Closed JESchulz closed 9 years ago
I found that an easy way to do this is to use the "tkinter" gui library. It lets us create a keypress event and offers more gui options if we would like them in the future. I'm going to proceed to implement this library with our code.
An issue I found with using the tkinter library is that it will only pick up key presses when the window it creates is active. But our program will be clicking around and selecting other windows. I'm trying to find a way to get around this.
Hmmm... since MouseTrap is GNOME, you should probably stick with GTK (instead of Tcl/Tk which is what tkinter wraps). Since this is just a spike implementation, it's probably not a problem. Just don't get married to it.

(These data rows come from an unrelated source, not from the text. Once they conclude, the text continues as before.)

(* ===== verification/Schedule.v ===== *)
(** * The campaign scheduler ([scripts/ppc_lab_schedule.py])

    Manifest validation, the persisted scheduler state, weighted fair-share selection, quota
    admission and the supervision loop of [main], one iteration at a time.  What an iteration
    observes of the outside world (control markers, clocks, processes) is a [tick]. *)
From stdpp Require Import pretty.
From Stdlib Require Import SpecFloat Ascii.
From S2P Require Export PyValue.

Definition MANIFEST_SCHEMA := "ppc-lab-scheduler-v1".
Definition STATE_SCHEMA := "ppc-lab-scheduler-state-v1".
Definition SUMMARY_SCHEMA := "ppc-lab-scheduler-summary-v1".

(** ** Validation of the manifest *)

Definition validate_id (value : value) (label : string) : res string :=
  match value with
  | VStr s =>
      if str_empty s || negb (str_forall id_char s)
      then app_error (label +:+ " must be a non-empty portable identifier")
      else Ok s
  | _ => app_error (label +:+ " must be a non-empty portable identifier")
  end.

Definition positive_int (value : value) (label : string) (allow_zero : bool) : res Z :=
  match py_int value with
  | Raise _ => app_error (label +:+ " must be an integer")
  | Ok n =>
      if n <? (if allow_zero then 0 else 1)
      then app_error (label +:+ " must be " +:+ (if allow_zero then "non-negative" else "positive"))
      else Ok n
  end.

Definition positive_float (value : value) (label : string) : res float :=
  match py_float value with
  | Raise _ => app_error (label +:+ " must be a number")
  | Ok n => if fleb n fzero then app_error (label +:+ " must be positive") else Ok n
  end.

Record project := Project {
  p_id : string;
  p_order : Z;
  p_weight : Z;
  p_max_concurrent : Z;
  p_case_budget : option Z;
  p_wall_seconds : option float
}.

Record campaign := Campaign {
  c_id : string;
  c_project : string;
  c_manifest : string;
  c_out : string;
  c_priority : Z;
  c_reserve_cases : Z;
  c_wall_seconds : option float;
  c_order : Z
}.

(** [None if v is None else f(v)] *)
Definition unless_none {A} (v : value) (f : value -> res A) : res (option A) :=
  if is_none v then Ok None else x ← f v; Ok (Some x).

(** The path operations validation uses: [expanduser], [resolve] and [is_file] consult the
    file system and the environment. *)
Record path_env := PathEnv {
  expanduser : string -> res string;
  resolve : string -> res string;
  is_file : string -> bool
}.
Definition is_absolute (p : string) : bool := str_startswith "/" p.
Definition path_join (a b : string) : string := if is_absolute b then b else a +:+ "/" +:+ b.
(** A started campaign: its record, its project's charge and the process table change together. *)
Lemma start_ok lp by_project c rec ps p pid cmd it clock kind extra drained :
  loop_ok lp -> counts_running lp by_project ->
  Z.of_nat (length (lp_running lp)) < global_max ->
  dget (c_id c) (st_campaigns (lp_state lp)) = Some rec -> cs_status rec = Pending ->
  cs_project rec = c_project c ->
  dget (c_project c) projects = Some p -> running_count (c_project c) by_project < p_max_concurrent p ->
  dget (c_project c) (st_projects (lp_state lp)) = Some ps ->
  (forall n, p_case_budget p = Some n -> ps_reserved_cases ps + c_reserve_cases c <= n) ->
  let st := event clock kind (Some (c_id c)) extra
    (put_project (c_project c) (charge (c_reserve_cases c) ps)
       (put_campaign (c_id c) (set_running pid cmd rec) (lp_state lp))) in
  let lp' := Loop st st (dset (c_id c) it (lp_running lp)) drained in
  loop_ok lp' /\ counts_running lp' (bump (c_project c) by_project) /\ evolves (lp_state lp) st /\
  S (pending_count st) = pending_count (lp_state lp).
Proof.
  intros [Hst _ Hrun] Hcnt Hlen Hrec Hp Hrp Hproj Hcap Hps Hbud st lp'.
  assert (Hst' : state_ok st).
  { apply state_ok_event. eapply state_ok_put_project; [|exact Hps|].
    - by eapply state_ok_put_campaign.
    - intros p' n Hp' Hn. cbn. apply Hbud. congruence. }
  assert (Hsame : forall x, project_of st x = project_of (lp_state lp) x)
    by (intros x; by eapply (in_project_put (c_id c) (set_running pid cmd rec) rec)).
  assert (Hstat : forall x, status_of st x =
    if String.eqb x (c_id c) then Some Running else status_of (lp_state lp) x)
    by (intros x; apply (status_of_put (c_id c) (set_running pid cmd rec))).
  assert (Hnew : c_id c ∉ dkeys (lp_running lp)).
  { intros Hin%(ro_status _ _ Hrun). unfold status_of in Hin. rewrite Hrec in Hin. cbn in Hin. congruence. }
  assert (Hkeys : dkeys (lp_running lp') = dkeys (lp_running lp) ++ [c_id c]).
  { cbn. rewrite dkeys_dset_notin by done. unfold dkeys. by rewrite fmap_app. }
  assert (Hcount : forall q, running_in st (lp_running lp') q =
    running_in (lp_state lp) (lp_running lp) q + (if String.eqb q (c_project c) then 1 else 0)).
  { intros q. rewrite (running_in_ext st (lp_state lp)) by done. unfold running_in.
    rewrite Hkeys, List.filter_app, length_app. cbn.
    unfold in_project at 2, project_of. rewrite Hrec. cbn. rewrite Hrp.
    destruct (String.eqb_spec q (c_project c)) as [->|].
    - rewrite bool_decide_true by done. cbn [length]. lia.
    - rewrite bool_decide_false by congruence. cbn [length]. lia. }
  split_and!.
  - constructor; [done..|]. constructor.
    + cbn. apply dwf_dset, Hrun.
    + intros x.
      change (x ∈ dkeys (dset (c_id c) it (lp_running lp)) <-> status_of st x = Some Running).
      rewrite Hstat, elem_of_dkeys_dset, (ro_status _ _ Hrun).
      destruct (String.eqb_spec x (c_id c)) as [->|]; naive_solver.
    + cbn. rewrite dkeys_dset_notin by done. rewrite length_app. cbn. lia.
    + intros q p' Hp'. rewrite Hcount. specialize (Hcnt (c_project c)).
      destruct (String.eqb_spec q (c_project c)) as [->|].
      * assert (p' = p) as -> by congruence. lia.
      * rewrite Z.add_0_r. by apply (ro_project _ _ Hrun).
  - intros q. rewrite running_count_bump, Hcnt. symmetry. apply Hcount.
  - apply (evolves_put (c_id c) rec (set_running pid cmd rec)); [done|rewrite Hp; constructor].
  - by apply (pending_count_put (c_id c) rec (set_running pid cmd rec) (lp_state lp)).
Qed.

(** What a pass through the launch loop that takes a campaign off the queue establishes. *)
Record advanced (lp lp' : loop) (by_project : dict Z) : Prop := {
  ad_ok : loop_ok lp';
  ad_counts : counts_running lp' by_project;
  ad_evolves : evolves (lp_state lp) (lp_state lp');
  ad_pending : S (pending_count (lp_state lp')) = pending_count (lp_state lp);
  ad_drained : lp_drained lp' = lp_drained lp
}.

(** A queue that is not empty always has an eligible project when nothing runs. *)
Lemma pending_eligible st by_project cs :
  state_ok st -> eligible_projects projects campaigns st by_project = Ok cs ->
  (forall pid, running_count pid by_project = 0) ->
  pending_count st <> 0%nat -> cs <> [].
Proof.
  intros Hst Hcs Hzero Hpc Hnil. subst cs. apply Hpc. unfold pending_count.
  apply (dcount_zero is_pending); [apply Hst|]. intros cid r Hr.
  unfold is_pending. apply bool_decide_false. intros Hpend.
  assert (Hin := so_listed _ Hst cid (dget_some_key _ _ _ Hr)).
  apply list_elem_of_fmap in Hin as (c&->&Hc).
  pose proof (so_campaign _ Hst c Hc) as Hproj. unfold project_of in Hproj. rewrite Hr in Hproj.
  injection Hproj as Hproj.
  destruct (so_record _ Hst _ _ Hr) as [_ Hdm]. rewrite Hproj in Hdm. unfold dmem in Hdm.
  destruct (dget (c_project c) projects) as [p|] eqn:Hp; [|done].
  pose proof (eligible_nonempty campaigns st by_project projects (c_project c) p [] Hcs) as Hne.
  apply Hne; [by apply dget_some_in|rewrite Hzero; apply (mo_project _ _ _ Hok) in Hp; lia| |done].
  exists c. split_and!; [done..|]. unfold status_of. by rewrite Hr, <- Hpend.
Qed.
Lemma launch_one_spec t lp by_project :
  loop_ok lp -> counts_running lp by_project -> Z.of_nat (length (lp_running lp)) < global_max ->
  match launch_one executable tool projects campaigns t lp by_project with
  | NothingToLaunch => lp_running lp = [] -> pending_count (lp_state lp) = 0%nat
  | Skipped lp' => advanced lp lp' by_project
  | Launched lp' by_project' => advanced lp lp' by_project' /\ lp_running lp' <> []
  | LaunchFailed lp' e => lp' = lp /\ exn_class e <> AppError
  end.
Proof.
  intros Hlp Hcnt Hlen. unfold launch_one.
  destruct (choose_next _ _ _ _) as [[c|]|e] eqn:Hc.
  2: { intros Hnil. destruct (decide (pending_count (lp_state lp) = 0%nat)) as [|Hne]; [done|].
       unfold choose_next in Hc. apply res_bind_Ok in Hc as (l&Hl&Hc).
       assert (Hl0 : l <> []).
       { eapply pending_eligible; [apply Hlp|exact Hl| |exact Hne].
         intros pid. rewrite Hcnt. by rewrite Hnil. }
       destruct l as [|x l]; [done|]. cbn [py_min] in Hc.
       destruct (py_min_from _ x l) as [[share order] pid] eqn:Hx.
       apply res_bind_Ok in Hc as (pend&Hpend&Hc). injection Hc as Hc. apply py_min_none in Hc as ->.
       assert (Hin : (share, order, pid) ∈ x :: l) by (rewrite <- Hx; apply py_min_from_in).
       apply (eligible_projects_spec _ _ _ _ _ Hl) in Hin as (?&?&_&_&(c&Hc)&_).
       exfalso. apply (not_elem_of_nil c). by apply (pending_of_spec _ _ _ _ Hpend). }
  2: { split; [done|]. by apply choose_next_error in Hc. }
  apply choose_next_spec in Hc as (Hin&Hpend&share&order&Hel&_&_).
  destruct Hel as (p&pst&Hp&Hcap&_&Hpst&_). cbn [fst snd] in *.
  pose proof (so_campaign _ (lo_state _ Hlp) c Hin) as Hproj. unfold status_of, project_of in *.
  destruct (dget (c_id c) (st_campaigns (lp_state lp))) as [rec|] eqn:Hrec; [|done].
  rewrite (dindex_Ok _ _ _ Hrec). injection Hpend as Hpend. injection Hproj as Hproj.
  assert (Hp' : dget (c_project c) projects = Some p) by (apply dget_wf; [apply Hok|done]).
  case_bool.
  { edestruct (skip_ok lp by_project (c_id c) rec (set_status Cancelled rec)) as (?&?&?&?);
      [done..|constructor|done|by constructor]. }
  destruct (quota_allows _ _ _) as [[[] reason]|e] eqn:Hq.
  - apply quota_allows_Ok in Hq as (p2&ps2&Hp2&Hps2&Hbud).
    assert (p2 = p) as -> by congruence. assert (ps2 = pst) as -> by congruence.
    rewrite (dindex_Ok _ _ _ Hpst).
    destruct (t_popen t (c_id c)) as [pid|msg]; [|done].
    edestruct (start_ok lp by_project c rec pst p pid) as (?&?&?&?); [done..|by apply Hbud|].
    split; [by constructor|]. cbn. intros Hnil.
    assert (Hk : c_id c ∈ dkeys (dset (c_id c) (Live pid (t_monotonic_start t (c_id c)) (c_wall_seconds c))
                                   (lp_running lp))) by (apply elem_of_dkeys_dset; by left).
    rewrite Hnil in Hk. by apply not_elem_of_nil in Hk.
  - edestruct (skip_ok lp by_project (c_id c) rec (set_blocked reason rec)) as (?&?&?&?);
      [done..|constructor|done|by constructor].
  - split; [done|]. by apply quota_allows_error in Hq.
Qed.


Record launched_spec (lp lp' : loop) (failure : option exn) : Prop := {
  la_ok : loop_ok lp';
  la_evolves : evolves (lp_state lp) (lp_state lp');
  la_drained : lp_drained lp' = lp_drained lp;
  la_pending : (pending_count (lp_state lp') <= pending_count (lp_state lp))%nat;
  la_failure : forall e, failure = Some e -> exn_class e <> AppError;
  la_unchanged : lp_drained lp = true -> lp' = lp /\ failure = None;
  la_empty : lp_drained lp = false -> failure = None -> lp_running lp' = [] ->
    pending_count (lp_state lp') = 0%nat;
  la_progress : lp_drained lp = false -> failure = None -> lp_running lp = [] ->
    pending_count (lp_state lp) <> 0%nat ->
    (pending_count (lp_state lp') < pending_count (lp_state lp))%nat;
  la_idle : pending_count (lp_state lp) = 0%nat -> lp' = lp
}.

Lemma advanced_launched lp lp1 lp' by_project failure :
  advanced lp lp1 by_project -> lp_drained lp = false ->
  launched_spec lp1 lp' failure -> launched_spec lp lp' failure.
Proof.
  intros [? ? Hev Hp Hd] Hdr [? Hev' Hd' Hp' Hf _ He _ _].
  constructor; [done|by eapply evolves_trans|congruence|lia|done|congruence| |lia|lia].
  intros _. apply He. congruence.
Qed.

Lemma launch_loop_spec fuel t lp by_project launched :
  loop_ok lp -> counts_running lp by_project -> (pending_count (lp_state lp) < fuel)%nat ->
  let '(lp', _, failure) := launch_loop executable tool projects campaigns global_max fuel t lp by_project launched in
  launched_spec lp lp' failure.
Proof.
  pose proof (mo_global _ _ _ Hok) as Hgm.
  revert lp by_project launched. induction fuel as [|fuel IH]; intros lp by_project launched Hlp Hcnt Hfuel; [lia|].
  cbn [launch_loop].
  destruct (lp_drained lp) eqn:Hd; cbn [negb andb]; [constructor; auto with ppc; congruence|].
  destruct (_ <? global_max) eqn:Hlen; bool_prop.
  2: { constructor; auto with ppc; try congruence.
       - intros _ _ Hnil. rewrite Hnil in Hlen. cbn in Hlen. lia.
       - intros _ _ Hnil. rewrite Hnil in Hlen. cbn in Hlen. lia. }
  pose proof (launch_one_spec t lp by_project Hlp Hcnt Hlen) as Hone.
  destruct (launch_one _ _ _ _ _ _ _) as [|lp1|lp1 by1|lp1 e].
  - constructor; auto with ppc; try congruence. intros _ _ Hnil%Hone. lia.
  - pose proof (ad_pending _ _ _ Hone). specialize (IH lp1 by_project launched).
    destruct (launch_loop _ _ _ _ _ _ _ _ _ _) as [[lp' l'] failure].
    eapply advanced_launched; [done..|]. apply IH; [apply Hone..|lia].
  - destruct Hone as [Hone _]. pose proof (ad_pending _ _ _ Hone). specialize (IH lp1 by1 true).
    destruct (launch_loop _ _ _ _ _ _ _ _ _ _) as [[lp' l'] failure].
    eapply advanced_launched; [done..|]. apply IH; [apply Hone..|lia].
  - destruct Hone as [-> He]. constructor; auto with ppc; try congruence.
Qed.

(** *** One iteration, and the whole run *)

Definition loop_of (o : outcome) : loop :=
  match o with Continue lp | Finished lp | Crashed lp _ => lp end.

Record iterated (t : tick) (lp : loop) (o : outcome) : Prop := {
  it_ok : loop_ok (loop_of o);
  it_evolves : evolves (lp_state lp) (lp_state (loop_of o));
  it_failure : forall lp' e, o = Crashed lp' e -> exn_class e <> AppError;
  it_progress : (forall cid, t_poll t cid <> None) -> forall lp', o = Continue lp' ->
    (pending_count (lp_state lp') < pending_count (lp_state lp))%nat
}.

Lemma iterate_spec t lp :
  loop_ok lp -> iterated t lp (iterate executable tool projects campaigns global_max t lp).
Proof.
  intros Hlp. unfold iterate. destruct (t_cancel_all t).
  { destruct (cancel_everything_spec t lp Hlp) as (lp'&->&?&?). constructor; cbn; auto; done. }
  destruct (inspect_all_spec t lp Hlp) as (lp1&->&Hlp1&Hev1&Hd1&Hp1&Hall).
  set (lp2 := Loop _ _ _ _).
  assert (Hlp2 : loop_ok lp2) by (destruct Hlp1; by constructor).
  destruct (lp_drained lp2 && _) eqn:Hdr; [constructor; cbn; auto; done|].
  destruct (count_running_spec lp2 Hlp2) as (by_project&->&Hcnt).
  pose proof (launch_loop_spec (S (pending_count (lp_state lp2))) t lp2 by_project false Hlp2 Hcnt
                ltac:(lia)) as Hla.
  destruct (launch_loop _ _ _ _ _ _ _ _ _ _) as [[lp' launched] failure].
  assert (Hev : evolves (lp_state lp) (lp_state lp')) by (eapply evolves_trans; [done|apply Hla]).
  assert (Hndr : lp_running lp' = [] -> lp_drained lp2 = false).
  { intros Hnil. destruct (lp_drained lp2) eqn:E; [|done].
    destruct (la_unchanged _ _ _ Hla E) as [-> _]. by rewrite Hnil in Hdr. }
  destruct failure as [e|].
  { constructor; cbn; [apply Hla|done| |done]. intros ? ? [= <- <-]. by apply (la_failure _ _ _ Hla). }
  destruct (bool_decide (lp_running lp' = [])) eqn:Hidle; bool_prop; cbn [andb].
  - rewrite (la_empty _ _ _ Hla (Hndr Hidle) eq_refl Hidle). cbn.
    constructor; cbn; [apply Hla|done..].
  - constructor; cbn; [apply Hla|done..|].
    intros Hpoll%Hall ? [= <-]. rewrite <- Hp1.
    assert (lp_drained lp2 = false) as Hdf.
    { destruct (lp_drained lp2) eqn:E; [|done]. by destruct Hdr as [?|Hdr%bool_decide_eq_false]. }
    apply (la_progress _ _ _ Hla); [done..|]. intros Hz. apply Hidle.
    by rewrite (la_idle _ _ _ Hla Hz).
Qed.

You might look in gui.py to see how MouseTrap implements Pointer to see how to do things with GTK and XLib. Or you could simply import gui.py and use Pointer directly. Since Pointer doesn't really use its config object, you could instantiate and use a Pointer like this:
## Untested
from mousetrap.gui import Pointer
pointer = Pointer(None)
pointer.set_position(x, y)
(x, y) = pointer.get_position()
pointer.click()
Now, if on the other hand you find a way to replace XLib with Wayland... that would be awesome. We need to figure out how to move that way eventually anyway. That's the way GNOME is going. I don't know if this has any impact on what you are doing. I thought I'd mention it just in case.
This in now irrelevant. It is not necessary for the spike.